Nel rigettare il ricorso, il TAR afferma: “Le assenze cumulate dalla ricorrente per complessive ore 696 hanno reso del tutto impossibile la valutazione dell’alunna, sicché conseguentemente hanno reso impraticabile l’opzione della promozione dell’alunna alla classe successiva, nonché ogni possibile forma di recupero scolastico.

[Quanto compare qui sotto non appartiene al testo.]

(* ===== verification/GoUrl.v ===== *)
(** * The host of a URL: [url.Parse] and [URL.Hostname] of net/url

    Only what decides the host and whether parsing fails; a host in brackets need not be an
    address, as in Go before 1.25.2. *)

From Stdlib Require Import Ascii String.
From stdpp Require Import strings list.
From S2P Require Import Prelude GoStrings.

Open Scope string_scope.

(** [strings.Cut] at a byte, and the cut at its last occurrence. *)
Fixpoint cut_byte (c : ascii) (s : string) : string * option string :=
  match s with
  | EmptyString => (EmptyString, None)
  | String d r => if bool_decide (d = c) then (EmptyString, Some r)
                  else let '(a, b) := cut_byte c r in (String d a, b)
  end.
Fixpoint cut_last (c : ascii) (s : string) : option (string * string) :=
  match s with
  | EmptyString => None
  | String d r => match cut_last c r with
                  | Some (a, b) => Some (String d a, b)
                  | None => if bool_decide (d = c) then Some (EmptyString, r) else None
                  end
  end.

Fixpoint all_bytes (p : ascii → bool) (s : string) : bool :=
  match s with EmptyString => true | String c r => p c && all_bytes p r end.
Fixpoint byte_in (s : string) (c : ascii) : bool :=
  match s with EmptyString => false | String d r => bool_decide (c = d) || byte_in r c end.

Definition is_letter (c : ascii) : bool :=
  let n := byte_val c in ((65 <=? n) && (n <=? 90))%N || ((97 <=? n) && (n <=? 122))%N.
Definition is_num (c : ascii) : bool := let n := byte_val c in ((48 <=? n) && (n <=? 57))%N.
Definition is_ctl (c : ascii) : bool := let n := byte_val c in (n <? 32)%N || (n =? 127)%N.

Definition unhex (c : ascii) : option N :=
  let n := byte_val c in
  if is_num c then Some (n - 48)%N
  else if ((97 <=? n) && (n <=? 102))%N then Some (n - 87)%N
  else if ((65 <=? n) && (n <=? 70))%N then Some (n - 55)%N
  else None.

Inductive url_part := PartPath | PartHost | PartZone.

(** Bytes a host may hold as they are. *)
Definition host_byte (c : ascii) : bool :=
  is_letter c || is_num c || (128 <=? byte_val c)%N || byte_in "-_.~!$&'()*+,;=:[]<>" c || (byte_val c =? 34)%N.

Definition escape_ok (m : url_part) (hi lo : N) : bool :=
  let v := (hi * 16 + lo)%N in
  match m with
  | PartPath => true
  | PartHost => negb (hi <? 8)%N || (v =? 37)%N
  | PartZone => (v =? 37)%N || (v =? 32)%N || host_byte (ascii_of_N v)
  end.

(** [unescape]: [None] is an error. *)
Fixpoint unescape (m : url_part) (s : string) : option string :=
  match s with
  | EmptyString => Some EmptyString
  | String c r =>
      if bool_decide (c = "%"%char) then
        match r with
        | String h (String l r') =>
            hi ← unhex h; lo ← unhex l;
            if escape_ok m hi lo then String (ascii_of_N (hi * 16 + lo)) <$> unescape m r' else None
        | _ => None
        end
      else
        match m with
        | PartPath => String c <$> unescape m r
        | _ => if host_byte c then String c <$> unescape m r else None
        end
  end.

(** The scheme and what follows it: [Some None] without one, [None] when it is missing. *)
Fixpoint getScheme (first : bool) (s : string) : option (option (string * string)) :=
  match s with
  | EmptyString => Some None
  | String c r =>
      let next := match getScheme false r with
                  | Some (Some (a, b)) => Some (Some (String c a, b))
                  | o => o
                  end in
      if is_letter c then next
      else if is_num c || byte_in "+-." c then (if first then Some None else next)
      else if bool_decide (c = ":"%char) then (if first then None else Some (Some (EmptyString, r)))
      else Some None
  end.

Definition validOptionalPort (s : string) : bool :=
  match s with EmptyString => true | String c r => bool_decide (c = ":"%char) && all_bytes is_num r end.

Definition find_zone (s : string) : option (string * string) :=
  i ← Index s "%25"; Some (take_bytes i s, drop_bytes i s).

Definition parseHost (host : string) : option string :=
  if HasPrefix host "[" then
    '(inner, port) ← cut_last "]"%char host;
    if validOptionalPort port then
      match find_zone inner with
      | Some (addr, zone) =>
          a ← unescape PartHost addr; z ← unescape PartZone zone; e ← unescape PartHost (String "]"%char port);
          Some (a +:+ z +:+ e)
      | None => unescape PartHost host
      end
    else None
  else
    match cut_last ":"%char host with
    | Some (_, port) => if validOptionalPort (String ":"%char port) then unescape PartHost host else None
    | None => unescape PartHost host
    end.

Definition user_byte (c : ascii) : bool := is_letter c || is_num c || byte_in "-._:~!$&'()*+,;=%@" c.

Definition parseAuthority (authority : string) : option string :=
  match cut_last "@"%char authority with
  | None => parseHost authority
  | Some (user, host) =>
      h ← parseHost host;
      if all_bytes user_byte user then
        let '(name, pass) := cut_byte ":"%char user in
        _ ← unescape PartPath name; _ ← unescape PartPath (default EmptyString pass); Some h
      else None
  end.

(** The host of [parse]: empty for a URL without authority. *)
Definition parse_host (s : string) : option string :=
  if negb (all_bytes (λ c, negb (is_ctl c)) s) then None
  else if bool_decide (s = "*") then Some EmptyString
  else
    o ← getScheme true s;
    let scheme := bool_decide (is_Some o) in
    let rest := (cut_byte "?"%char (match o with Some (_, r) => r | None => s end)).1 in
    if HasPrefix rest "/" then
      if (scheme || negb (HasPrefix rest "///")) && HasPrefix rest "//" then
        let '(authority, path) := cut_byte "/"%char (drop_bytes 2 rest) in
        h ← parseAuthority authority; _ ← unescape PartPath (default EmptyString path); Some h
      else (_ ← unescape PartPath rest; Some EmptyString)
    else if scheme then Some EmptyString
    else if Contains (cut_byte "/"%char rest).1 ":" then None
    else (_ ← unescape PartPath rest; Some EmptyString).

Definition url_Host (raw : string) : option string :=
  let '(u, frag) := cut_byte "#"%char raw in
  h ← parse_host u; _ ← unescape PartPath (default EmptyString frag); Some h.

Definition Hostname (hostPort : string) : string :=
  let host := match cut_last ":"%char hostPort with
              | Some (h, port) => if validOptionalPort (String ":"%char port) then h else hostPort
              | None => hostPort
              end in
  if HasPrefix host "[" && HasSuffix host "]" then TrimSuffix (TrimPrefix host "[") "]" else host.

Example referer_hosts :
  (λ u, Hostname <$> url_Host u) <$>
    ["https://www.Example.com/homes?x=1#top"; "https://user:pw@a.b:8443/x"; "/relative"; "mailto:a@b"; "http://[::1]:80/"; "http://bad host/"; "http://a/%zz"]
  = [Some "www.Example.com"; Some "a.b"; Some EmptyString; Some EmptyString; Some "::1"; None; None].
Proof. vm_compute. reflexivity. Qed.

Di tali assenze non può ritenersi responsabile la scuola, essendone semmai responsabili i genitori, il cui compito è di fare in modo e sincerarsi che la figlia, ogni giorno, raggiunga la classe scolastica per riceverne l’istruzione e la formazione che il servizio pubblico scolastico offre a tutti. Qualora le assenze fossero dovute ai segnalati problemi di salute della minore, di esse non potrebbero farsi carico neppure i genitori, laddove non sia stato possibile per loro indurre la figlia a frequentare le lezioni, senza causarle ulteriore disagio. Si tratta, dunque, di una situazione di forza maggiore, rispetto alla quale il rimedio non sarebbe certo l’ammissione dell’alunna alla classe successiva della scuola, bensì – tutt’al più – la predisposizione e l’attuazione di idoneo piano terapeutico. Pertanto, far sì che l’alunna ripeta l’anno scolastico e reintegri i crediti formativi carenti non è un’opzione ma una necessità non ovviabile. Le prolungate e reiterate assenze dalla scuola non possono essere ricondotte all’asserita inadeguatezza del piano didattico personalizzato, la cui applicazione, non verificata in concreto, potrebbe dipendere esclusivamente dalla frequentazione della classe”.